**The task**: Your answer should consist of each line below that includes the word "TestTasklet".

**Exercise input**:

Definition task1 : M unit :=
  rx_enable_tasklet first ;;;
  rx_enable_tasklet second ;;;
  loop (rx_schedule_tasklet first ;;; ssleep task_1_tcb 2 ;;; rx_schedule_tasklet second ;;; ssleep task_1_tcb 1).

Definition rx_application_init : M unit :=
  create idle_tcb name_idle RX_TASK_LEAST_PRIO 0 ;;;
  create task_1_tcb (name_task 1) 1 0 ;;;
  rx_sched.

(** The functions of the two tasklets print with [pr_info]; a counter for each, in memory,
    counts their calls. *)
Definition count (a : Z) : M unit := let! n := ld_word a in st_word a (u32 (n + 1)).
Definition first_tasklet_handler (d : Z) : M unit := pr_error ;;; count app_global.
Definition second_tasklet_handler (d : Z) : M unit := pr_error ;;; count (app_global + 4).

Definition app : application :=
  mk_application rx_application_init (fun entry => match entry with 8 => task1 | _ => idle_task end) (fun _ _ => ret tt)
    (fun f d => match f with 101 => first_tasklet_handler d | _ => second_tasklet_handler d end).

(** [RX_DEFINE_TASKLET] of the two. *)
Definition data (s : kst) : kst :=
  set_k_tasklets {[ 1%positive := mk_tl 0 101 0 None None; 2%positive := mk_tl 0 102 0 None None ]} s.

Definition counts (s : kst) : option Z * option Z :=
  (load_word (k_mem s) app_global, load_word (k_mem s) (app_global + 4)).

(** Each tasklet runs once for each time it is scheduled, before the task that has
    scheduled it is awake again. *)
Theorem test_tasklet_runs :
  observed (simulate app data (watch counts) 61) = Some (idle_tcb,
    [(0, task_1_tcb, (Some 0, Some 0)); (0, idle_tcb, (Some 0, Some 0));
     (20, task_1_tcb, (Some 1, Some 0)); (20, idle_tcb, (Some 1, Some 0));
     (30, task_1_tcb, (Some 1, Some 1)); (30, idle_tcb, (Some 1, Some 1));
     (50, task_1_tcb, (Some 2, Some 1)); (50, idle_tcb, (Some 2, Some 1));
     (60, task_1_tcb, (Some 2, Some 2)); (60, idle_tcb, (Some 2, Some 2))]).
Proof. by vm_compute. Qed.

End TestTasklet.

(** ** Block pools (test_blockpool.c) *)

Module TestBlockpool.

(** [struct block_pool pool_data] and the address of [char pool[500]]. *)
Definition pool_data : ptr := Some 1%positive.
Definition pool : Z := 4000.
Definition mypool : list Z := [109; 121; 112; 111; 111; 108].

(** [*t = 'A'], ..., [*(t + 3) = 'D']. *)
Definition write_ABCD (t : Z) : M unit :=
  in_mem (fun m => store_byte m t 65) ;;;
  in_mem (fun m => store_byte m (t + 1) 66) ;;;
  in_mem (fun m => store_byte m (t + 2) 67) ;;;
  in_mem (fun m => store_byte m (t + 3) 68).

(** The loop that allocates; the blocks it has got are in [ptr_to_block], here the last one
    first, and [n] places of that array are left. *)
Fixpoint allocate_all (n : nat) (ptr_to_block : list Z) : M (list Z) :=
  let! p := rx_allocate_block pool_data OS_NO_WAIT in
  if decide (OS_OK = p.1) then
    match n, p.2 with
    | S n, Some t => write_ABCD t ;;; allocate_all n (t :: ptr_to_block)
    | _, _ => crash BadAddr
    end
  else ret ptr_to_block.

(** The loop that releases, from the last block to the first. *)
Fixpoint release_all (ptr_to_block : list Z) : M unit :=
  match ptr_to_block with
  | [] => ret tt
  | t :: rest => let! _ := rx_release_block t in release_all rest
  end.

(** [print_pool] prints with [pr_dbg]. *)
Definition task_1 : M unit :=
  let! _ := rx_create_block_pool pool_data mypool 64 pool 500 in
  let! blocks := allocate_all 10 [] in
  release_all blocks ;;;
  suspend MYSELF ;;;
  spin.

(** The same tasks as in test_tasklet.c. *)
Definition rx_application_init : M unit := TestTasklet.rx_application_init.

Definition app : application := application_of rx_application_init task_1 idle_task idle_task.

(** The bytes from [pool] on that can be written. *)
Definition data (size : nat) (s : kst) : kst :=
  set_k_mem (list_to_map ((fun i => (pool + Z.of_nat i, 0)) <$> seq 0 size) ∪ k_mem s) s.

Definition available_and_free (s : kst) : option (Z * chain_ptr) :=
  p ← k_pools s !! 1%positive; Some (bp_available p, bp_free_blocks p).

(** Where the memory behind the pool can be written, the application gets six blocks, a
    seventh is refused, and after their release all six are free again. *)
Theorem test_blockpool_runs :
  observed (simulate app (data 4000) (watch available_and_free) 1) = Some (idle_tcb,
    [(0, task_1_tcb, Some (0, CNull)); (0, idle_tcb, Some (6, CBlock (pool + 2880)))]).
Proof. by vm_compute. Qed.

(** But the blocks are not in the pool: five of the six lie behind its end, the first one
    it gets 2888 bytes from the start of the 500. *)
Theorem test_blockpool_blocks :
  match (rx_create_block_pool pool_data mypool 64 pool 500 ;;; allocate_all 10 []) (data 4000 boot_memory) with
  | Done blocks _ => (fun t => t - pool) <$> blocks
  | _ => []
  end = [8; 584; 1160; 1736; 2312; 2888].
Proof. by vm_compute. Qed.

(** With nothing but the array itself mapped the application faults on its first write. *)
Theorem test_blockpool_faults :
  simulate app (data 500) k_jiffies 1 = Faulted BadAddr [0; 0; 0; 0].
Proof. by vm_compute. Qed.

End TestBlockpool.

(** ** Suspension and resumption (test_suspend_resume.c) *)

Module TestSuspendResume.

(** The end of the host's process. *)
Section Exit.
  Context (exit : Z -> M unit).

(** The address of [system_irq], which counts the interrupts it gets, and "sys_irq". *)
Definition system_irq : irq_fn := I_drv 110.
Definition sys_irq : list Z := [115; 121; 115; 95; 105; 114; 113].

Definition resume (x : positive) : M unit := let! _ := rx_resume_task (Some x) in ret tt.

(** The tasks count down from 2000 and 3000 before they suspend themselves. *)
Definition task1 : M unit := suspend MYSELF ;;; loop (resume task_2_tcb ;;; suspend MYSELF).
Definition task2 : M unit := loop (resume task_1_tcb ;;; suspend MYSELF).

Definition idle_task : M unit := loop rx_sched.

Definition application_init : M unit :=
  create idle_tcb name_idle RX_TASK_LEAST_PRIO 0 ;;;
  create task_1_tcb (name_task 1) 2 0 ;;;
  create task_2_tcb (name_task 2) 3 0 ;;;
  let! r := rx_request_irq 0 (Some system_irq) 0 sys_irq 0 in
  (if decide (OS_OK <> r) then pr_error ;;; exit 1 else ret tt) ;;;
  rx_sched.

Definition app : application :=
  mk_application application_init
    (fun entry => match entry with 8 => task1 | 9 => task2 | _ => idle_task end)
    (fun _ _ => ret tt) (fun _ _ => ret tt).

(** The states of the two tasks and the handler of the interrupt line of the timer. *)
Definition states_and_handler (s : kst) : option task_state * option task_state * option irq_fn :=
  (t_state <$> k_tasks s !! task_1_tcb, t_state <$> k_tasks s !! task_2_tcb, k_irqs s !! 0 ≫= irq_handler).

(** The first [n] entries of the log of a run in which no tick was needed to go on. *)
Definition first_switches (n : nat) {A} (r : result (Z * ptr * A)) : list (Z * positive * A) :=
  match r with
  | Faulted NoFuel log => take n (squeeze None (rev log))
  | _ => []
  end.

(** Each task resumes the other and suspends itself, so that they take turns, for the twenty
    rounds that are run here.  The application has taken the interrupt line of the timer
    before the timer thread asks for it, which gets an error and goes on: the handler that
    counts the ticks is never installed. *)
Theorem test_suspend_resume_runs :
  let handler := Some system_irq in
  first_switches 41 (simulate app id (watch states_and_handler) 1) =
    (0, task_1_tcb, (Some RX_TASK_RUNNING, Some RX_TASK_READY, handler)) ::
    concat (replicate 20
      [(0, task_2_tcb, (Some RX_TASK_SUSPEND, Some RX_TASK_RUNNING, handler));
       (0, task_1_tcb, (Some RX_TASK_RUNNING, Some RX_TASK_SUSPEND, handler))]).
Proof. by vm_compute. Qed.

End Exit.

End TestSuspendResume.

(** ** The example application (src/apps/main.c) *)

Module Example.

Definition timer : ptr := Some 18%positive.

(** The tasks of App.v; what they have left to do after 20 rounds is cut off. *)
Definition app : application :=
  mk_application (rx_application_init idle_tcb task_1_tcb task_2_tcb task_3_tcb 7 8 9 10)
    (fun entry =>
       match entry with
       | 8 => task_1 timer None 1 ;;; spin
       | 9 => task_2 (Some task_2_tcb) 20 ;;; crash NoFuel
       | 10 => task_3 (Some task_3_tcb) 20 ;;; crash NoFuel
       | _ => idle_task
       end)
    (fun _ _ => timer_callback timer) (fun _ _ => ret tt).

(** When the application's timer expires next. *)
Definition next_expiry (s : kst) : option Z := tm_time_expiry <$> k_timers s !! 18%positive.

(** Task 3 wakes up every 30 ticks and task 2 every 90; the timer, started for 5 ticks,
    starts itself again for 60 each time it has expired. *)
Theorem example_runs :
  observed (simulate app id (watch next_expiry) 91) = Some (idle_tcb,
    [(0, task_1_tcb, Some 0); (0, task_2_tcb, Some 5); (0, task_3_tcb, Some 5); (0, idle_tcb, Some 5);
     (30, task_3_tcb, Some 65); (30, idle_tcb, Some 65);
     (60, task_3_tcb, Some 65); (60, idle_tcb, Some 65);
     (90, task_2_tcb, Some 125); (90, task_3_tcb, Some 125); (90, idle_tcb, Some 125)]).
Proof. by vm_compute. Qed.

End Example.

**Exercise solution**:
End TestTasklet.
Definition rx_application_init : M unit := TestTasklet.rx_application_init.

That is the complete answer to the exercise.